We moved to Manasquan in the early 1940s. Manasquan was a small beach front town of about 4,000 population on the Jersey Shore about seven miles to the south of Asbury Park. In the summer the population would increase to about 12,000. We were about 60 miles from New York City which we could get to easily via the Jersey Central RR which went right through town.

The house my parents bought actually was just outside the city limits of Manasquan in Wall Township. Accordingly we boys went to Allenwood Grammar School rather than to a grammar school in Manasquan. Beyond our house, to the west, were woods and farms, the main north-south highway and many small villages. The house faced an unpaved road, Tecumseh Place. Many of the nearby roads had Indian names.

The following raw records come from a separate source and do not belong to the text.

(* ===== verification/ProcessGroup.v ===== *)
(** * Process groups: [src/ck-process-group.c], as built with cgmanager.

    A session's leader is put into a control group named after the session, so
    that the session of any of its descendants can be told.  cgmanager is the class
    [CgManager]; its states are an argument. *)

From S2P Require Import Prelude.

(** The calls of cgmanager; an answer other than 0 is an error. *)
Class CgManager (S : Type) := {
  connection_opens : bool;
  proxy_made : bool;
  cgmanager_create_sync : string → string → S → bool * S;
  cgmanager_chown_sync : string → string → Z → Z → S → bool * S;
  cgmanager_move_pid_abs_sync : string → string → Z → S → bool * S;
  cgmanager_get_pid_cgroup_abs_sync : string → Z → S → option cstr
}.
Class Users := { getpwuid : Z → option (Z * Z) }.

Section groups.
Context {S : Type} {HC : CgManager S} {HU : Users}.

(** [ck_process_group_backend_init]: whether there is a proxy. *)
Definition ck_process_group_backend_init : bool := connection_opens && proxy_made.

(** The one object, made at the first call; a failed initialisation is not tried again. *)
Definition ck_process_group_get (manager : option bool) : option bool :=
  match manager with Some _ => manager | None => Some ck_process_group_backend_init end.

Definition ck_process_group_create (cgmanager_proxy : bool) (process : Z) (ssid : string) (unix_user : Z) (s : S) : bool * S :=
  if negb cgmanager_proxy then (false, s)
  else
    let '(created, s) := cgmanager_create_sync "all" ssid s in
    if negb created then (false, s)
    else match getpwuid unix_user with
         | None => (false, s)
         | Some (pw_uid, pw_gid) =>
             let '(owned, s) := cgmanager_chown_sync "all" ssid pw_uid pw_gid s in
             if negb owned then (false, s)
             else
               let '(moved, s) := cgmanager_move_pid_abs_sync "all" ssid process s in
               if (moved : bool) then (true, s)
               else (true, (cgmanager_move_pid_abs_sync "cpuacct" ssid process s).2)
         end.

Definition ck_process_group_get_ssid (cgmanager_proxy : bool) (process : Z) (s : S) : cstr :=
  if negb cgmanager_proxy then None
  else match cgmanager_get_pid_cgroup_abs_sync "cpuacct" process s with
       | None => None
       | Some g_ssid => if decide (g_ssid = Some "/") then None else g_ssid
       end.
End groups.

(** ** What is created is found again *)

(** The group of each process, for the controller cpuacct; creating and giving away
    a group moves nobody. *)
Class CgLaws (S : Type) {HC : CgManager S} := {
  cpuacct : S → Z → option cstr;
  get_group : ∀ p s, cgmanager_get_pid_cgroup_abs_sync "cpuacct" p s = cpuacct s p;
  create_moves_none : ∀ c g s q, cpuacct (cgmanager_create_sync c g s).2 q = cpuacct s q;
  chown_moves_none : ∀ c g u v s q, cpuacct (cgmanager_chown_sync c g u v s).2 q = cpuacct s q;
  move_one : ∀ c g p s, c = "all" ∨ c = "cpuacct" →
    let '(moved, s') := cgmanager_move_pid_abs_sync c g p s in
    ∀ q, cpuacct s' q = if (moved : bool) then (if Z.eqb q p then Some (Some g) else cpuacct s q) else cpuacct s q
}.

Section facts.
Context {S : Type} {HC : CgManager S} {HU : Users} {HL : CgLaws S}.

Definition session_of (s : S) (p : Z) : cstr := ck_process_group_get_ssid true p s.

(** A group that was created tells the session: its leader is found in it, every
    other process where it was.  The one exception is a leader that could not be
    moved, which is reported as a success: it is found where it was before.  And a
    failure leaves every process where it was. *)
Theorem group_tells_session p ssid u (s : S) : ssid ≠ "/" →
  let '(ok, s') := ck_process_group_create true p ssid u s in
  (∀ q, q ≠ p → session_of s' q = session_of s q) ∧
  (session_of s' p = Some ssid ∧ ok = true ∨ session_of s' p = session_of s p) ∧
  (ok = false → session_of s' p = session_of s p).
Proof.
  intros Hssid. assert (∀ (s s' : S) q, cpuacct s' q = cpuacct s q → session_of s' q = session_of s q) as Hsame.
  { intros s1 s2 q E. unfold session_of, ck_process_group_get_ssid. by rewrite !get_group, E. }
  assert (∀ s' : S, cpuacct s' p = Some (Some ssid) → session_of s' p = Some ssid) as Hin.
  { intros s' E. unfold session_of, ck_process_group_get_ssid. rewrite get_group, E. cbn [negb]. by rewrite decide_False by congruence. }
  unfold ck_process_group_create. cbn [negb].
  pose proof (create_moves_none "all" ssid s) as E1. destruct (cgmanager_create_sync "all" ssid s) as [[|] s1]; simpl in E1.
  2: { split_and!; eauto using Hsame. }
  cbn [negb]. destruct (getpwuid u) as [[pu pg]|]; [|split_and!; eauto using Hsame].
  pose proof (chown_moves_none "all" ssid pu pg s1) as E2.
  destruct (cgmanager_chown_sync _ _ _ _ s1) as [[|] s2]; simpl in E2; setoid_rewrite E1 in E2; [|split_and!; eauto using Hsame].
  cbn [negb].
  pose proof (move_one "all" ssid p s2 (or_introl eq_refl)) as E3.
  destruct (cgmanager_move_pid_abs_sync "all" ssid p s2) as [[|] s3]; setoid_rewrite E2 in E3.
  { pose proof (E3 p) as Ep. rewrite Z.eqb_refl in Ep. split_and!; [|left; by auto|done].
    intros q Hq. apply Hsame. rewrite E3. by apply Z.eqb_neq in Hq as ->. }
  pose proof (move_one "cpuacct" ssid p s3 (or_intror eq_refl)) as E4.
  destruct (cgmanager_move_pid_abs_sync "cpuacct" ssid p s3) as [[|] s4]; setoid_rewrite E3 in E4; cbn [snd].
  - pose proof (E4 p) as Ep. rewrite Z.eqb_refl in Ep. split_and!; [|left; by auto|done].
    intros q Hq. apply Hsame. rewrite E4. by apply Z.eqb_neq in Hq as ->.
  - split_and!; [by auto|right; by auto|done].
Qed.
End facts.

(** ** A cgmanager *)

(** Who is where; processes that are gone cannot be moved. *)
Record groups := { group_of : gmap Z string; alive : Z → bool }.
#[local] Instance groups_manager : CgManager groups := {|
  connection_opens := true; proxy_made := true;
  cgmanager_create_sync _ _ s := (true, s);
  cgmanager_chown_sync _ _ _ _ s := (true, s);
  cgmanager_move_pid_abs_sync c g p s :=
    if alive s p then (true, {| group_of := <[p := g]> (group_of s); alive := alive s |}) else (false, s);
  cgmanager_get_pid_cgroup_abs_sync _ p s := Some (Some (default "/" (group_of s !! p)))
|}.
#[local] Instance groups_users : Users := {| getpwuid u := if Z.eqb u 1000 then Some (1000, 1000)%Z else None |}.
#[local] Instance groups_laws : CgLaws groups.
Proof.
  refine {| cpuacct s p := Some (Some (default "/" (group_of s !! p))) |}; try done.
  intros c g p s _. simpl. destruct (alive s p); [|done]. intros q. simpl. destruct (Z.eqb_spec q p) as [->|Hq].
  - by rewrite lookup_insert_eq.
  - by rewrite lookup_insert_ne.
Defined.
Definition some_groups : groups := {| group_of := ∅; alive p := Z.eqb p 500 |}.

Lemma group_tells_session_witness :
  session_of (ck_process_group_create true 500 "/Session1" 1000 some_groups).2 500 = Some "/Session1" ∧ true = true ∨
  session_of (ck_process_group_create true 500 "/Session1" 1000 some_groups).2 500 = session_of some_groups 500.
Proof. refine (proj1 (proj2 (group_tells_session 500 "/Session1" 1000 some_groups _))). discriminate. Defined.
(** The leader is gone: nothing is moved, and the creation succeeds. *)
Example gone_leader : (ck_process_group_create true 501 "/Session1" 1000 some_groups).1 = true ∧
  session_of (ck_process_group_create true 501 "/Session1" 1000 some_groups).2 501 = None.
Proof. by vm_compute. Qed.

Shortly after arriving in the area I learned that after the first rain following the fall plowing of the farm fields near the Manasquan River the Indian arrowheads and the sharks’ teeth would be visible on the top of the ground. I would walk for hours up and down the furrows and over time collected quite a few arrowheads. I also found sharks teeth. They were there because the old time farmers used marl for fertilizing their fields and the marl pits had lots of fossils in them.

I also got to know probably every wild flower within twenty miles of our house which I would press and add to my attic museum. The attic of our house was unfinished and I took it over as my private museum. That is where I had my collections of skulls, fossils, arrow heads, wood samples of all trees in the region, sea shells, minerals and many other things. I was a budding naturalist and collector.